Je ne répéterai pas les propos du représentant de la CFE-CGC, car nous partageons l'essentiel de ses analyses.
Nous avons réfléchi à la politique des « Quatre E » : économie, énergie, emploi, écologie. Notre pays doit aujourd'hui prendre des décisions. Nous ne sommes pas opposés par principe à une réduction de la part du nucléaire, mais il faut être réaliste et s'interroger sur le calendrier. Est-il possible de prolonger la durée de vie des centrales ? Comment remplacer l'énergie nucléaire ?
La création d'emplois doit être une priorité : pour cela, il faut créer ou maintenir des filières industrielles capables d'exporter. La filière nucléaire est l'une d'elles. On ne réindustrialisera pas le pays sans une énergie bon marché. Or le nucléaire est une énergie bon marché, abondante, récurrente, et qui permet d'assurer l'indépendance de notre pays – à peu près la seule, si l'on refuse de développer les gaz de schiste.

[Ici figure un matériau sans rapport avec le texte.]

(** X14: after [parseArgs], [init] and [prepareWorkdir], [run] has one
    builder for each platform and no two for the same platform; every
    builder has a name that is not empty, a platform whose OS and
    architecture are not blank, the work directory as its base, and a
    package list that is not empty: as many packages as the command
    line gave, or one. *)
Theorem builders_well_formed (args : list string) (gx gx' : goxz) (w w' : World) :
  parseArgs args = Ok gx →
  init gx w = (w', (gx', None)) →
  let gx2 := (prepareWorkdir gx' w').2.1 in
  Builder.platform <$> builders gx2 = Goxz.platforms gx'
  ∧ NoDup (Builder.platform <$> builders gx2)
  ∧ ∀ b, b ∈ builders gx2 →
      Builder.name b ≠ ""
      ∧ strings.TrimSpace (os (Builder.platform b)) ≠ ""
      ∧ strings.TrimSpace (arch (Builder.platform b)) ≠ ""
      ∧ Builder.workDirBase b = Goxz.workDir gx2
      ∧ Builder.pkgs b ≠ []
      ∧ length (Builder.pkgs b) = length (Goxz.pkgs gx).
Proof.
  intros Hargs Hinit gx2.
  destruct (init_Ok gx gx' w w' Hinit) as (_ & _ & Hname & _ & Hpkgs & Hpf & _).
  destruct (init_inv gx gx' w w' None Hinit) as [_ Hok].
  destruct (Hok eq_refl) as (_ & _ & Habs). clear Hok.
  rewrite goAbsPkgs_eq in Habs. injection Habs as Habs.
  destruct (goAbsPkgs_loop_Ok (GOPATH w') (Goxz.projDir gx') (Goxz.pkgs gx'))
    as (stuff & Hs & Hf).
  rewrite Hs in Habs. injection Habs as ->.
  apply Forall2_length in Hf. rewrite Hpkgs in Hf.
  rewrite resolvePlatforms_eq in Hpf. injection Hpf as Hpf.
  pose proof (parseArgs_pkgs_nonempty args gx Hargs) as Hne.
  destruct (prepareWorkdir_fields gx' w') as [d Hd]. subst gx2. rewrite Hd.
  clear Hd Hinit Hargs.
  destruct (set_workDir_fields d gx') as (Hn2 & Ha2 & Hp2 & Hw2).
  assert (Builder.platform <$> builders (Goxz.set_workDir d gx')
          = Goxz.platforms gx') as Hmap.
  { unfold builders. rewrite <- list_fmap_compose, Hp2. apply list_fmap_id. }
  split; [done |]. split.
  { rewrite Hmap, <- Hpf. apply uniq_by_key_NoDup. }
  intros b Hb.
  assert (Builder.platform b ∈ Goxz.platforms gx') as Hin.
  { rewrite <- Hmap. apply list_elem_of_fmap. by exists b. }
  rewrite <- Hpf in Hin. apply uniq_by_key_elem in Hin as [Hin _].
  apply cartesian_elem in Hin as [Ho Ha].
  apply tokens_not_blank in Ho, Ha.
  revert Hb Ho Ha. unfold builders.
  intros (pf & -> & _)%list_elem_of_fmap.
  cbn [Builder.name Builder.platform Builder.workDirBase Builder.pkgs].
  intros Ho Ha. rewrite Hn2, Ha2, Hw2.
  split; [rewrite Hname; case_bool_decide; [apply Base_nonempty | done] |].
  split; [done |]. split; [done |]. split; [done |].
  split; [| done].
  intros Hnil. rewrite Hnil in Hf. by destruct (Goxz.pkgs gx).
Qed.
(** X18: the pipeline of the UI test goes on only with exactly one runner
    app: when the scan of the products directory after the build finds
    none, or more than one, it raises the xctestrun error right there,
    with the object as it was and the file system as the build left it. *)
Theorem Xcuitest_needs_one_runner_app tc self w work_dir test_root_dir profile
    w1 runner_apps :
  XctestRunFactory._work_dir self = Some work_dir →
  XctestRunFactory._test_root_dir self = Some test_root_dir →
  profile
    = (if XctestRunFactory.options_truthy (XctestRunFactory._signing_options self)
          && truthy_opt
               (XctestRunFactory.options_get
                  (XctestRunFactory._signing_options self)
                  "xctrunner_app_provisioning_profile")
       then XctestRunFactory.options_get
              (XctestRunFactory._signing_options self)
              "xctrunner_app_provisioning_profile"
       else None) →
  DummyProject_BuildForTesting tc (XctestRunFactory._app_under_test_dir self)
    (XctestRunFactory._test_bundle_dir self) (XctestRunFactory._sdk self)
    (XctestRunFactory._test_type self) work_dir profile test_root_dir
    (Py.join work_dir "dummyproject_derived_data") w = (inr (), w1) →
  OS.glob
    (Py.join (Py.join (Py.join work_dir "dummyproject_derived_data") "Build")
       "Products" ++ "/Debug-*/*-Runner.app") w1 = (inr runner_apps, w1) →
  length runner_apps ≠ 1 →
  XctestRunFactory._GenerateXctestrunFileForXcuitest tc (self, w)
  = (inl XctestrunError, (self, w1)).
Proof.
  intros Hwd Hroot -> Hbuild Hglob Hlen.
  unfold XctestRunFactory._GenerateXctestrunFileForXcuitest.
  rewrite bind_getself. cbn [fst]. rewrite Hwd, Hroot, !bind_unwrap.
  rewrite (bind_io _ _ _ _ _ _ Hbuild), (bind_io _ _ _ _ _ _ Hglob).
  destruct runner_apps as [|a [|b l]]; [reflexivity|by destruct Hlen|].
  rewrite (bool_decide_eq_false_2 (_ = [])) by done.
  rewrite (bool_decide_eq_true_2 (1 < _)) by (simpl; lia). reflexivity.
Qed.

Lemma Xcuitest_needs_one_runner_app_witness :
  let self := XctestRunFactory.Obj (Some "/in/App.app") "/in/MyTests.xctest"
                "MyTests" SDK.IPHONESIMULATOR TestType.XCUITEST (Some ∅)
                (Some "/work") (Some "/work/TEST_ROOT") None None false in
  XctestRunFactory._GenerateXctestrunFileForXcuitest (Example.tc [])
    (self, Example.inputs) = (inl XctestrunError, (self, Example.inputs)).
Proof.
  intros self.
  apply (Xcuitest_needs_one_runner_app (Example.tc []) self Example.inputs
           "/work" "/work/TEST_ROOT" None Example.inputs []).
  - reflexivity.
  - reflexivity.
  - reflexivity.
  - reflexivity.
  - vm_compute. reflexivity.
  - discriminate.
Defined.

(** ** Moving and replacing *)





(** X20: [_MoveAndReplaceFile] replaces only a directory.  When the place
    of that name exists and is a regular file or a link, [shutil.rmtree]
    refuses it: the call raises [OSError] and nothing has been moved or
    removed. *)
Theorem MoveAndReplaceFile_only_replaces_directory src dir node w :
  fs w !! Py.join dir (Py.basename src) = Some node →
  node ≠ NDir →
  OS.path_exists (Py.join dir (Py.basename src)) w = (inr true, w) →
  XctestRunFactory._MoveAndReplaceFile src dir w = (inl OSError, w).
Proof.
  intros Hdst Hnode Hex. unfold XctestRunFactory._MoveAndReplaceFile.
  rewrite (bind_inr _ _ _ _ _ Hex).
  apply bind_inl. unfold when_, OS.rmtree. rewrite Hdst. by destruct node.
Qed.

Lemma MoveAndReplaceFile_only_replaces_directory_witness :
  let w := World (<["/work/xctestrun.plist" := NFile (Text "old")]>
                   (<["/in/xctestrun.plist" := NFile (Text "new")]> ∅)) [] 0 in
  XctestRunFactory._MoveAndReplaceFile "/in/xctestrun.plist" "/work" w
    = (inl OSError, w).
Proof.
  intros w.
  apply (MoveAndReplaceFile_only_replaces_directory
           "/in/xctestrun.plist" "/work" (NFile (Text "old")) w).
  - reflexivity.
  - discriminate.
  - reflexivity.
Defined.

(** X21: [_MoveAndReplaceFile] of a directory into the directory it is
    already in destroys it.  The new path is the old one, so the tree is
    removed as the thing in the way, and the move that follows finds no
    source and raises; every path outside the tree is as before. *)
Theorem MoveAndReplaceFile_in_place_destroys src dir w :
  Py.join dir (Py.basename src) = src →
  fs w !! src = Some NDir →
  ∃ e w', XctestRunFactory._MoveAndReplaceFile src dir w = (inl e, w') ∧
    (∀ k, OS.under src k = true → fs w' !! k = None) ∧
    (∀ k, OS.under src k = false → fs w' !! k = fs w !! k).
Proof.
  intros Hsame Hsrc. unfold XctestRunFactory._MoveAndReplaceFile.
  rewrite Hsame.
  set (w0 := World (filter (λ kv, OS.under src kv.1 = false) (fs w))
               (log w) (tmp_seq w)).
  assert (∀ k, OS.under src k = true → fs w0 !! k = None) as Hin.
  { intros k Hk. simpl. apply map_lookup_filter_None_2. right.
    intros n _. simpl. congruence. }
  assert (OS.under src src = true) as Hss
    by (apply under_iff; exists ""; by rewrite str_app_empty_r; auto).
  exists IOError, w0. split; [|split].
  - rewrite (bind_inr _ _ _ _ _ (path_exists_dir _ _ Hsrc)).
    assert (when_ true (OS.rmtree src) w = (inr (), w0)) as Hrm
      by (unfold when_, OS.rmtree; by rewrite Hsrc).
    rewrite (bind_inr _ _ _ _ _ Hrm).
    apply bind_inl. unfold OS.move.
    assert (OS.isdir (fs w0) src = false) as ->
      by (unfold OS.isdir, OS.resolve; by rewrite !(Hin _ Hss)).
    cbn [andb]. unfold OS.rename. by rewrite (Hin _ Hss).
  - exact Hin.
  - intros k Hk. simpl. destruct (fs w !! k) as [n|] eqn:Hm.
    + by apply map_lookup_filter_Some_2.
    + by apply map_lookup_filter_None_2; left.
Qed.

Lemma MoveAndReplaceFile_in_place_destroys_witness :
  ∃ e w', XctestRunFactory._MoveAndReplaceFile "/in/MyTests.xctest" "/in"
            Example.inputs = (inl e, w') ∧
    fs w' !! "/in/MyTests.xctest/Info.plist" = None ∧
    fs w' !! "/in/App.app" = Some NDir.
Proof.
  destruct (MoveAndReplaceFile_in_place_destroys "/in/MyTests.xctest" "/in"
              Example.inputs) as (e & w' & Hrun & Hgone & Hframe).
  - reflexivity.
  - reflexivity.
  - exists e, w'. split; [exact Hrun|]. split.
    + by apply Hgone.
    + by rewrite Hframe.
Defined.
(** A computation over a state [S]: the state it leaves is kept on both
    the normal and the exceptional exit, as mutations are in Python. *)
Definition M (S A : Type) : Type := S -> result A * S.

Definition ret {S A} (a : A) : M S A := fun s => (Ok a, s).
Definition raise {S A} (e : exn) : M S A := fun s => (Raise e, s).
Definition bind {S A B} (m : M S A) (k : A -> M S B) : M S B :=
  fun s => match m s with
           | (Ok a, s') => k a s'
           | (Raise e, s') => (Raise e, s')
           end.
Definition gets {S A} (f : S -> A) : M S A := fun s => (Ok (f s), s).
Definition modify {S} (f : S -> S) : M S unit := fun s => (Ok tt, f s).

(** [try: body  except <class> as e: handler e], where [catches e] tells
    whether [e] is an instance of the class. *)
Definition try_except {S A} (body : M S A) (catches : exn -> bool)
           (handler : exn -> M S A) : M S A :=
  fun s => match body s with
           | (Ok a, s') => (Ok a, s')
           | (Raise e, s') => if catches e then handler e s' else (Raise e, s')
           end.

(** A call whose Deferred is neither yielded nor inspected: the request
    is carried out, its outcome is dropped. *)
Definition fire {S A} (m : M S A) : M S unit :=
  fun s => (Ok tt, snd (m s)).

(** Running a computation on a component of a larger state. *)
Definition zoom {S T A} (proj : T -> S) (upd : S -> T -> T) (m : M S A)
  : M T A :=
  fun t => let (r, s') := m (proj t) in (r, upd s' t).

Declare Scope py_scope.
Delimit Scope py_scope with py.
Notation "x <- m ;; k" := (bind m (fun x => k))
  (at level 100, m at next level, right associativity) : py_scope.
Notation "m ;;; k" := (bind m (fun _ => k))
  (at level 100, right associativity) : py_scope.
Local Open Scope py_scope.

Definition is_Error (e : exn) : bool :=
  match e with Error _ => true | _ => false end.
(* ===== verification/MerkleSpec.v ===== *)
(** * The reference Merkle tree hash and the refinement of tree roots

    [mth] is RFC 6962's [MTH] as a total function; [tree_ind] is the induction
    principle of its left-complete split.  The section shows that the code's
    split point and root computation refine them. *)

From S2P Require Import Prelude Merkle.

Local Open Scope N_scope.

(** A slice of 32-byte hashes that fits in memory is far shorter than this. *)
Definition max_leaves : N := 2 ^ 63.

(** The largest power of two strictly below [n] (for [n >= 2]). *)
Definition split_point (n : N) : N := 2 ^ N.log2 (n - 1).

Section Spec.
Context `{Sha256}.

(** Fold over the left-complete binary tree of a non-empty list; [none] is the
    (unused) value of the empty list. *)
Fixpoint tree_fold_fuel {A X} (leaf : A -> X) (node : X -> X -> X) (none : X)
    (fuel : nat) (hs : list A) : X :=
  match fuel with
  | O => none
  | S fuel =>
      match hs with
      | [] => none
      | [h] => leaf h
      | _ =>
          let k := split_point (nlen hs) in
          node (tree_fold_fuel leaf node none fuel (ntake k hs))
               (tree_fold_fuel leaf node none fuel (ndrop k hs))
      end
  end.

Definition tree_fold {A X} (leaf : A -> X) (node : X -> X -> X) (none : X)
    (hs : list A) : X := tree_fold_fuel leaf node none (length hs) hs.

(** RFC 6962 section 2.1, [MTH(D[n])] over leaf hashes. *)
Definition mth : list digest -> digest :=
  tree_fold (fun h => h) node_hash (array_of 32 []).

(** Every byte string hashed while computing [mth]. *)
Definition mth_inputs (hs : list digest) : list (list byte) :=
  (tree_fold (fun h => (h, []))
     (fun a b => (node_hash a.1 b.1, node_input a.1 b.1 :: a.2 ++ b.2))
     (array_of 32 [], []) hs).2.

End Spec.

(** ** Arithmetic of the split *)

Lemma split_point_spec n :
  2 <= n ->
  exists t, split_point n = 2 ^ t /\ 2 ^ t < n /\ n <= 2 * 2 ^ t.
Proof.
  intros Hn. exists (N.log2 (n - 1)). split; [done|].
  pose proof (N.log2_spec (n - 1)) as Hs. rewrite N.pow_succ_r' in Hs. lia.
Qed.

Lemma split_point_unique n t :
  2 ^ t < n -> n <= 2 * 2 ^ t -> split_point n = 2 ^ t.
Proof.
  intros H1 H2. unfold split_point. f_equal. apply N.log2_unique; [lia|].
  rewrite N.pow_succ_r'. lia.
Qed.

Lemma pow2_pos t : 0 < 2 ^ t.
Proof. apply N.neq_0_lt_0, N.pow_nonzero. lia. Qed.
#[local] Hint Resolve pow2_pos : core.

Lemma is_power_of_two_spec n :
  is_power_of_two n = true <-> exists t, n = 2 ^ t.
Proof.
  unfold is_power_of_two. rewrite andb_true_iff, negb_true_iff, N.eqb_neq, N.eqb_eq.
  split.
  - intros [_ ->]. eauto.
  - intros [t ->]. rewrite N.log2_pow2 by lia. pose proof (pow2_pos t). lia.
Qed.

(** The code's split point is the reference one on every slice that fits. *)
Lemma largest_power_of_two_spec n :
  2 <= n <= max_leaves ->
  largest_power_of_two_strictly_less_than n = Ok (split_point n).
Proof.
  intros [H2 Hmax]. unfold largest_power_of_two_strictly_less_than.
  destruct (N.ltb_spec n 2) as [|_]; [lia|].
  destruct (is_power_of_two n) eqn:Hp.
  - apply is_power_of_two_spec in Hp as [t ->]. f_equal.
    destruct (N.eq_dec t 0) as [->|Ht]; [simpl in H2; lia|].
    replace t with (N.succ (t - 1)) by lia. rewrite N.pow_succ_r'.
    pose proof (pow2_pos (t - 1)).
    rewrite (split_point_unique _ (t - 1)) by lia.
    rewrite N.mul_comm, N.div_mul by done. done.
  - unfold next_power_of_two.
    rewrite (N.log2_up_eqn n) by lia. rewrite N.pow_succ_r'.
    assert (N.log2 (N.pred n) < 63) as Hlog.
    { apply N.log2_lt_pow2; unfold max_leaves in *; lia. }
    assert (2 ^ N.log2 (N.pred n) <= 2 ^ 62) as Hle by (apply N.pow_le_mono_r; lia).
    destruct (N.leb_spec (2 * 2 ^ N.log2 (N.pred n)) u64_max) as [_|Hgt].
    + rewrite N.mul_comm, N.div_mul by done. unfold split_point.
      by replace (N.pred n) with (n - 1) by lia.
    + change (2 ^ 62) with 4611686018427387904 in Hle. unfold u64_max in Hgt. lia.
Qed.

Lemma largest_power_of_two_u64_spec n :
  2 <= n <= max_leaves ->
  largest_power_of_two_strictly_less_than_u64 n = Ok (split_point n).
Proof. apply largest_power_of_two_spec. Qed.

(** Whatever the argument, a returned split point is strictly inside. *)
Lemma largest_power_of_two_u64_inside n k :
  largest_power_of_two_strictly_less_than_u64 n = Ok k -> 0 < k < n.
Proof.
  unfold largest_power_of_two_strictly_less_than_u64.
  destruct (N.ltb_spec n 2) as [|H2]; [done|].
  destruct (is_power_of_two n) eqn:Hp.
  - intros [= <-]. split; [apply N.div_str_pos; lia|apply N.div_lt; lia].
  - unfold next_power_of_two. rewrite (N.log2_up_eqn n), N.pow_succ_r' by lia.
    destruct (_ <=? _); [|done]. intros [= <-]. rewrite N.mul_comm, N.div_mul by done.
    pose proof (N.log2_spec (N.pred n)). pose proof (pow2_pos (N.log2 (N.pred n))). lia.
Qed.

(** ** Slices *)

Section Slices.
Context {A : Type}.
Implicit Types l r : list A.

Lemma nlen_app l r : nlen (l ++ r) = nlen l + nlen r.
Proof. unfold nlen. rewrite length_app. lia. Qed.

Lemma nlen_nil_inv l : nlen l = 0 -> l = [].
Proof. destruct l; [done|]. unfold nlen. simpl. lia. Qed.

Lemma nlen_pos l : l <> [] <-> 0 < nlen l.
Proof. destruct l; unfold nlen; simpl; split; intros; try done; lia. Qed.

Lemma nlen_ntake k l : k <= nlen l -> nlen (ntake k l) = k.
Proof. unfold nlen, ntake. rewrite length_take. lia. Qed.

Lemma nlen_ndrop k l : nlen (ndrop k l) = nlen l - k.
Proof. unfold nlen, ndrop. rewrite length_drop. lia. Qed.

Lemma ntake_ndrop k l : ntake k l ++ ndrop k l = l.
Proof. apply take_drop. Qed.

Lemma ntake_app_eq k l r : k = nlen l -> ntake k (l ++ r) = l.
Proof. intros ->. unfold ntake, nlen. rewrite Nat2N.id. apply take_app_length. Qed.

Lemma ndrop_app_eq k l r : k = nlen l -> ndrop k (l ++ r) = r.
Proof. intros ->. unfold ndrop, nlen. rewrite Nat2N.id. apply drop_app_length. Qed.

Lemma ntake_all k l : nlen l <= k -> ntake k l = l.
Proof. intros Hk. unfold ntake, nlen in *. apply take_ge. lia. Qed.

Lemma ntake_app_le k l r : k <= nlen l -> ntake k (l ++ r) = ntake k l.
Proof. intros Hk. unfold ntake, nlen in *. apply take_app_le. lia. Qed.

Lemma ntake_app_ge k l r :
  nlen l <= k -> ntake k (l ++ r) = l ++ ntake (k - nlen l) r.
Proof.
  intros Hk. unfold ntake, nlen in *. rewrite take_app_ge by lia.
  do 2 f_equal. lia.
Qed.

Lemma ntake_ntake j k l : ntake j (ntake k l) = ntake (N.min j k) l.
Proof. unfold ntake. rewrite take_take. f_equal. lia. Qed.

Lemma nlen_fmap {B} (f : A -> B) l : nlen (f <$> l) = nlen l.
Proof. unfold nlen. by rewrite length_fmap. Qed.

Lemma fmap_ntake {B} (f : A -> B) k l : f <$> ntake k l = ntake k (f <$> l).
Proof. apply fmap_take. Qed.

End Slices.

(** ** The left-complete split as an induction principle *)

Lemma split_list {A} (l : list A) :
  2 <= nlen l ->
  exists t l1 l2, l = l1 ++ l2 /\ nlen l1 = 2 ^ t /\ 0 < nlen l2 /\ nlen l2 <= 2 ^ t /\ split_point (nlen l) = 2 ^ t.
Proof.
  intros Hl. destruct (split_point_spec (nlen l) Hl) as (t & Hs & H1 & H2).
  exists t, (ntake (2 ^ t) l), (ndrop (2 ^ t) l).
  rewrite ntake_ndrop, nlen_ntake, nlen_ndrop by lia.
  repeat split; [lia..|done].
Qed.

Lemma tree_ind {A} (P : list A -> Prop) :
  (forall h, P [h]) ->
  (forall t l r, nlen l = 2 ^ t -> 0 < nlen r -> nlen r <= 2 ^ t ->
     P l -> P r -> P (l ++ r)) ->
  forall l, l <> [] -> P l.
Proof.
  intros Hleaf Hnode.
  assert (forall n l, nlen l <= n -> l <> [] -> P l) as Hall.
  { induction n as [|n IH] using N.peano_ind; intros l Hn Hne;
      apply nlen_pos in Hne as Hpos; [lia|].
    destruct (decide (nlen l = 1)) as [H1|H1].
    - destruct l as [|h [|]]; unfold nlen in *; simpl in *; [done|done|lia].
    - destruct (split_list l) as (t & l1 & l2 & -> & Ht & Hr & Hr' & _); [lia|].
      rewrite nlen_app in *. pose proof (pow2_pos t).
      apply (Hnode t); [done..| |]; apply IH; rewrite ?nlen_pos; lia. }
  intros l. eapply Hall. done.
Qed.

(** ** The reference tree hash *)

Section TreeFold.
Context {A X : Type} (leaf : A -> X) (node : X -> X -> X) (none : X).

Lemma tree_fold_fuel_enough f1 f2 hs :
  (length hs <= f1)%nat -> (length hs <= f2)%nat ->
  tree_fold_fuel leaf node none f1 hs = tree_fold_fuel leaf node none f2 hs.
Proof.
  revert f2 hs. induction f1 as [|f1 IH]; intros f2 hs H1 H2.
  { destruct hs; [|simpl in H1; lia]. by destruct f2. }
  destruct f2 as [|f2]; [destruct hs; [done|simpl in H2; lia]|].
  destruct hs as [|h [|h' hs]]; [done..|]. cbn [tree_fold_fuel].
  set (l := h :: h' :: hs) in *.
  assert (2 <= nlen l) as Hl by (unfold nlen, l; simpl; lia).
  destruct (split_list l Hl) as (t & l1 & l2 & -> & Ht & Hr1 & Hr2 & ->).
  pose proof (pow2_pos t). rewrite ntake_app_eq, ndrop_app_eq by done.
  rewrite length_app in *. unfold nlen in *. f_equal; apply IH; lia.
Qed.

Lemma tree_fold_node t l r :
  nlen l = 2 ^ t -> 0 < nlen r -> nlen r <= 2 ^ t ->
  tree_fold leaf node none (l ++ r)
  = node (tree_fold leaf node none l) (tree_fold leaf node none r).
Proof.
  intros Hl Hr1 Hr2. pose proof (pow2_pos t) as Hp.
  assert (split_point (nlen (l ++ r)) = nlen l) as Hs.
  { rewrite Hl. apply split_point_unique; rewrite nlen_app; lia. }
  unfold tree_fold at 1. destruct (length (l ++ r)) as [|f] eqn:Hf.
  { rewrite length_app in Hf. unfold nlen in *. lia. }
  cbn [tree_fold_fuel]. destruct (l ++ r) as [|h [|h' hs]] eqn:E.
  - done.
  - apply (f_equal nlen) in E. rewrite nlen_app in E. unfold nlen at 3 in E. simpl in E. lia.
  - rewrite <-E in *. rewrite Hs, ntake_app_eq, ndrop_app_eq by done.
    rewrite length_app in Hf. unfold nlen in *.
    f_equal; apply tree_fold_fuel_enough; lia.
Qed.

End TreeFold.

Section SpecLemmas.
Context `{Sha256}.

Lemma mth_singleton h : mth [h] = h.
Proof. done. Qed.

Lemma mth_node t l r :
  nlen l = 2 ^ t -> 0 < nlen r -> nlen r <= 2 ^ t ->
  mth (l ++ r) = node_hash (mth l) (mth r).
Proof. apply tree_fold_node. Qed.

Lemma mth_inputs_node t l r :
  nlen l = 2 ^ t -> 0 < nlen r -> nlen r <= 2 ^ t ->
  mth_inputs (l ++ r) = node_input (mth l) (mth r) :: mth_inputs l ++ mth_inputs r.
Proof.
  assert (forall l, l <> [] ->
    (tree_fold (fun h => (h, []))
       (fun a b => (node_hash a.1 b.1, node_input a.1 b.1 :: a.2 ++ b.2))
       (array_of 32 [], []) l).1 = mth l) as Hfst.
  { apply tree_ind; [done|]. intros t' l' r' Hl Hr Hr' IHl IHr.
    rewrite (tree_fold_node _ _ _ t') by done.
    by rewrite (mth_node t'), <-IHl, <-IHr by done. }
  intros Hl Hr Hr'. unfold mth_inputs. rewrite (tree_fold_node _ _ _ t) by done.
  pose proof (pow2_pos t). simpl. by rewrite !Hfst by (apply nlen_pos; lia).
Qed.

(** ** Refinement: the code's recursive root is [mth] *)

Lemma root_of_hashes_fuel_spec fuel hs :
  hs <> [] -> nlen hs <= max_leaves -> (length hs <= fuel)%nat ->
  root_of_hashes_fuel fuel hs = Ok (mth hs).
Proof.
  revert hs. induction fuel as [|fuel IH]; intros hs Hne Hmax Hf.
  { destruct hs; [done|simpl in Hf; lia]. }
  destruct hs as [|h [|h' hs]]; [done|done|]. cbn [root_of_hashes_fuel].
  set (l := h :: h' :: hs) in *.
  assert (2 <= nlen l) as Hl by (unfold nlen, l; simpl; lia).
  rewrite largest_power_of_two_spec by done. cbn [res_bind].
  destruct (split_list l Hl) as (t & l1 & l2 & -> & Ht & Hr1 & Hr2 & ->).
  pose proof (pow2_pos t). rewrite ntake_app_eq, ndrop_app_eq by done.
  rewrite nlen_app in *. rewrite length_app in Hf.
  rewrite !IH; [|rewrite ?nlen_pos; unfold nlen in *; lia..].
  cbn [res_bind]. by rewrite (mth_node t).
Qed.

Lemma root_of_hashes_spec hs :
  hs <> [] -> nlen hs <= max_leaves -> root_of_hashes hs = Ok (mth hs).
Proof. intros. by apply root_of_hashes_fuel_spec. Qed.

Lemma compute_root_spec leaves :
  leaves <> [] -> nlen leaves <= max_leaves ->
  compute_root leaves = Ok (mth (hash <$> leaves)).
Proof.
  intros Hne Hmax. unfold compute_root. destruct leaves; [done|].
  apply root_of_hashes_spec; [done|]. by rewrite nlen_fmap.
Qed.

End SpecLemmas.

Si l'écologie est une priorité, si nous voulons nous montrer responsables vis-à-vis des générations futures, alors il faut recourir à une énergie qui émette aussi peu de CO2 que possible : là encore, le nucléaire, qui n'en émet pas, est indispensable à l'équation.
La sûreté des installations, à laquelle nous sommes très attachés, a un coût. Mais on peut atteindre un même niveau de sûreté sans copier pour toutes les centrales existantes ce qui se fait aujourd'hui pour l'EPR – ce serait absolument irréaliste. L'ASN, organisme indépendant, vient de préciser que, à Fessenheim comme à Cattenom, la sûreté était bonne. Au passage, je note que nous nous interrogeons beaucoup sur l'EPR, alors que les Chinois ou les Anglais veulent construire de nouveaux réacteurs EPR…
L'énergie hydraulique, qui n'émet pas non plus de CO2, a été évoquée. Notre parc hydraulique est essentiel à la continuité de fonctionnement de la filière nucléaire, en permettant notamment d'assurer le refroidissement des centrales. On ne peut donc pas gérer l'avenir des concessions hydrauliques sans réfléchir aux conséquences possibles de nos actions pour le parc nucléaire.
L'avenir d'Alstom, qui est aujourd'hui en cause, est au coeur de ces questions. Le Comité stratégique de la filière nucléaire (CSFN) a mené une réflexion sur la construction d'une filière globale française, un « pack France all-inclusive » : Alstom en faisait partie, car il fabrique les turbines. Aujourd'hui, avec EDF, AREVA, mais aussi avec des entreprises de taille moyenne comme Assystem, et donc avec Alstom, nous pouvons vendre toute la gamme, de l'amont à l'aval. Ce sont là des emplois qui ne sont pas faciles à délocaliser. Il faut donc bien réfléchir : pour exporter, il est nécessaire d'affirmer sa confiance dans le produit que l'on veut vendre. Le meilleur vendeur du monde ne pourrait pas vendre un outil que nous-mêmes voulons détruire !
Enfin, il faut évidemment réfléchir à un mix énergétique qui réponde à nos propres préoccupations, mais il faut aussi regarder ce qui se fait à l'étranger ; or, aujourd'hui, même après Fukushima, beaucoup de pays parient sur le nucléaire, notamment le Royaume-Uni, la Russie, les pays du Moyen-Orient, le Japon même…
Nous disposons donc d'une filière qui fonctionne bien, qui crée et qui maintient des emplois techniques et à haute valeur ajoutée. Il serait dommage de l'oublier.